That is, the probability of selection a particular new track may
depend on the normalized link strength of the link from the node
associated with the currently-selected track to the node associated
with the particular new track. Block 620 involves checking whether
the node associated with the preliminary new track selection is on
the taboo list. If the node associated with the preliminary new
track selection is not on the taboo list (block 620 NO output),
then the preliminary new track selection is finalized as the new
track in block 630.
[0097] If, on the other hand, the preliminary new track selection
is on the taboo list (block 620 YES output), then method 600
proceeds to block 640, where the difference between the current
time and the playback time of the preliminary selected track (i.e.
the playback time contained in the taboo list for the node
associated with the preliminary selected track) is compared to a
taboo threshold time TT. If the difference between the current time
and the playback time of the preliminary selected track is greater
than the taboo threshold time TT (block 640 YES output), then
method 600 proceeds to block 630 where the preliminary new track
selection is finalized as the new track. If the difference between
the current time and the playback time of the preliminary selected
track is less than or equal to the taboo threshold time TT, then
the preliminary new track is rejected and method 600 proceeds to
block 610, where a new preliminary track is selected and method 600
repeats itself.
[0098] The taboo threshold time TT may be a user-configurable
parameter or may be a parameter that is automatically defined by
software 16. The taboo threshold time TT need not be constant and
may depend on many factors, such as the number of nodes in network
10 for example. In cases where the playback times of the data
elements in taboo list 400 correspond to discrete intervals other
than clock-based times, then the taboo threshold time TT need not
be a clock-based time and may be a threshold number of discrete
intervals.
[0099] Whenever a new data element is added to the taboo list in
block 276, all data elements whose playback times are further away
from the current time than the taboo threshold time TT (i.e. all
data elements for which current time-playback time>TT) may be
removed from the taboo list. This avoids having the taboo list grow
indefinitely. If a taboo list mechanism is used, the taboo list may
remain unaffected by activation of the previous command (block 240
of method 200) discussed above.
[0100] In may be possible, in some circumstances, that all of the
nodes of network 10 are on the taboo list and the differences
between the current time and the taboo list playback times for all
of the nodes are less than the taboo threshold time TT. In method
600, a flag may be set to indicate this condition. In response to
such a flag, method 600 may involve releasing a number n of nodes
(preferably, the nodes corresponding to the oldest playback times)

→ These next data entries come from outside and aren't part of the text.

(** ** The smallest unused descriptor *)
Definition descs s (l : list Z) : list Z := key s By_desc <$> l.
Definition least_unused (d0 : Z) (used : list Z) (d : Z) : Prop := d0 <= d /\ d ∉ used /\ forall v, d0 <= v < d -> v ∈ used.
Section desc_loop.
Context (s : binder) (P : Z) (pr : binder_proc) (l : list Z) (Hpr : bprocs s !! P = Some pr) (Hok : tree_ok (refs_by_desc pr) l).
Context (Hm : forall x, x ∈ l -> member s By_desc P x) (Hs : StronglySorted (klt s By_desc) l).
Lemma desc_loop_run fuel l1 l2 d : l = l1 ++ l2 -> (length l2 < fuel)%nat -> 0 <= d -> d + Z.of_nat (length l2) < 2 ^ 32 -> (forall x, x ∈ l2 -> d <= key s By_desc x) ->
  exists d', desc_loop fuel P (hd0 l2) d s = Some (d', s) /\ least_unused d (descs s l2) d' /\ d' <= d + Z.of_nat (length l2).
Proof.
  revert l1 l2 d. induction fuel as [|fuel IH]; intros l1 l2 d El Hf Hd Hb Hl; [lia|]. cbn [desc_loop]. destruct l2 as [|x l2].
  - exists d. split; [done|]. split; [|lia]. split_and!; [lia|apply not_elem_of_nil|lia].
  - assert (member s By_desc P x) as Hx by (apply Hm; rewrite El; set_solver +). destruct Hx as (rf & E & HP). assert (valid x) as [_ H0] by (eapply tree_valid; [exact Hok|rewrite El; set_solver +]).
    change (hd0 (x :: l2)) with x. rewrite (proj2 (Z.eqb_neq _ _) H0). erewrite bind_run by (by apply load_ref_run). assert (key s By_desc x = desc rf) as Hk by (cbn; by rewrite E). cbn in Hf, Hb.
    assert (forall y, y ∈ l2 -> desc rf < key s By_desc y) as Hgt.
    { rewrite El in Hs. apply StronglySorted_app in Hs as (_ & _ & Hs2). apply StronglySorted_cons in Hs2 as [Hs2 _]. rewrite Forall_forall in Hs2. intros y Hy. rewrite <-Hk. by apply Hs2. }
    specialize (Hl x ltac:(set_solver +)) as Hdx. rewrite Hk in Hdx. rewrite Z.gtb_ltb. destruct (Z.ltb_spec d (desc rf)) as [Hlt|Hge].
    + exists d. split; [done|]. split; [|cbn; lia]. split_and!; [lia| |lia]. unfold descs. rewrite list_elem_of_fmap. intros (y & -> & [->|Hy%Hgt]%elem_of_cons); lia.
    + assert (desc rf = d) as Hdd by lia. erewrite bind_run by (eapply tree_next_run; [done|]; cbn; by rewrite <-El). rewrite Hdd, u32_small by lia.
      destruct (IH (l1 ++ [x]) l2 (d + 1)) as (d' & -> & (H1 & H2 & H3) & H4); [by rewrite <-app_assoc|lia..| |].
      { intros y Hy%Hgt. lia. }
      exists d'. split; [done|]. split; [|cbn; lia]. split_and!; [lia| |].
      * cbn [descs fmap list_fmap]. rewrite not_elem_of_cons. split; [lia|done].
      * intros v Hv. cbn [descs fmap list_fmap]. apply elem_of_cons. destruct (decide (v = d)) as [->|]; [left; lia|right; apply H3; lia].
Qed.
(** From the root, starting with 0 or 1. *)
Lemma desc_search fuel (d0 : Z) : (length l < fuel)%nat -> 0 <= d0 <= 1 -> Z.of_nat (length l) < 2 ^ 30 -> (forall x, x ∈ l -> 0 <= key s By_desc x) ->
  exists d, desc_loop fuel P (hd0 l) d0 s = Some (d, s) /\ least_unused d0 (descs s l) d /\ d <= 2 ^ 31.
Proof.
  intros Hf Hd Hl Hk. assert (l = [] \/ exists x l', l = x :: l') as [El|(x & l' & El)] by (clear; destruct l as [|x l']; [by left|right; by exists x, l']).
  { destruct (desc_loop_run fuel [] l d0) as (d & H1 & H2 & H3); [done|lia..| |]; [rewrite El; set_solver +|]. exists d. split_and!; [done..|lia]. }
  destruct (decide (d0 <= key s By_desc x)) as [Hle|Hlt].
  - destruct (desc_loop_run fuel [] l d0) as (d & H1 & H2 & H3); [done|lia..| |exists d; split_and!; [done..|lia]].
    intros y Hy. rewrite El in Hy, Hs. apply StronglySorted_cons in Hs as [Hs' _]. rewrite Forall_forall in Hs'. apply elem_of_cons in Hy as [->|Hy]; [done|]. specialize (Hs' y Hy). unfold klt in Hs'. lia.
  - pose proof (Hk x ltac:(rewrite El; set_solver +)) as Hx0. assert (d0 = 1 /\ key s By_desc x = 0) as [-> Hx] by lia.
    destruct fuel as [|fuel]; [lia|]. cbn [desc_loop]. assert (member s By_desc P x) as (rf & E & HP) by (apply Hm; rewrite El; set_solver +). assert (valid x) as [_ H0] by (eapply tree_valid; [exact Hok|rewrite El; set_solver +]).
    assert (hd0 l = x) as -> by (by rewrite El). rewrite (proj2 (Z.eqb_neq _ _) H0). erewrite bind_run by (by apply load_ref_run). assert (key s By_desc x = desc rf) as Hkx by (cbn; by rewrite E). rewrite Hkx in Hx. rewrite Hx.
    cbn [Z.gtb Z.compare]. erewrite bind_run by (eapply (tree_next_run s By_desc P pr []); [done|]; cbn; by rewrite <-El). change (u32 (0 + 1)) with 1.
    destruct (desc_loop_run fuel [x] l' 1) as (d & H1 & (H2 & H3 & H4) & H5); [done|rewrite El in Hf; cbn in Hf; lia|lia|rewrite El in Hl; cbn in Hl; lia| |].
    { intros y Hy. rewrite El in Hs. apply StronglySorted_cons in Hs as [Hs' _]. rewrite Forall_forall in Hs'. specialize (Hs' y Hy). unfold klt in Hs'. lia. }
    exists d. rewrite H1. split; [done|]. rewrite El in Hl |- *. cbn in Hl. split; [|lia]. split_and!; [done| |].
    + cbn [descs fmap list_fmap]. apply not_elem_of_cons. split; [lia|done].
    + intros v Hv. cbn [descs fmap list_fmap]. apply elem_of_cons. right. by apply H4.
Qed.
End desc_loop.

from the taboo list. Those skilled in the art will appreciate that
there are other ways to overcome this condition. For example, all
of the nodes may be released from the taboo list or the taboo
threshold time TT may be reduced.
[0101] FIG. 9 is a schematic depiction showing some other aspects
of a media playback system 700 capable of creating and using
networks of the type described above. System 700 comprises data
storage 18 for holding a set 702 of media tracks 17. System 700
comprises a media content analyzer 704 for analyzing the media
tracks 17 and determining, for each track 17, one or more of
following properties: temporal length of the media track; one or
more rhythmic properties of the media track; one or more timbral
properties of the media track; one or more spectral properties of
the media track; a bit rate of the media track; an encoding format
of the media track; a playback counter associated with the media
track; and a last played time stamp associated with the media
track; one or more artists involved in creating the media track; an
album on which the media track was released; one or more genres
into which the media track may be categorized; a title of the media
track; one or more dates associated with the media track; one or
more rankings of the media track on one or more corresponding music
lists; and membership of the media track on one or more music
lists. In some embodiments, media content analyzer determines two
or more of the above-listed properties for each track 17. In other
embodiments, media content analyzer determines three or more of the
above-listed properties for each track 17. In other embodiments,
media content analyzer determines four or more of the above-listed
properties for each track 17. In other embodiments, media content
analyzer determines five or more of the above-listed properties for
each track 17. Additionally or alternatively, media content
analyzer 704 can receive some of the properties mentioned above
from one or more external sources (not shown), such as via user
input, from on line databases, from on-line service providers or
the like.
[0102] System 700 also comprises a probability assessor 706 for
determining a probability of a transition from each media track 17
to one or more of the other media tracks 17 in set 702 based, at
least in part, on the properties determined by media content
analyzer 704. Probability assessor 706 may use vector distance
functions as described above to assess probabilities and assign
them to links of network 10 as described above. Probability
assessor 706 may also receive input from external sources. System
700 also comprises a playlist generator 708 for selecting a
sequence of media tracks 17 for playback based at least in part on
the probabilities determined by probability assessor 706.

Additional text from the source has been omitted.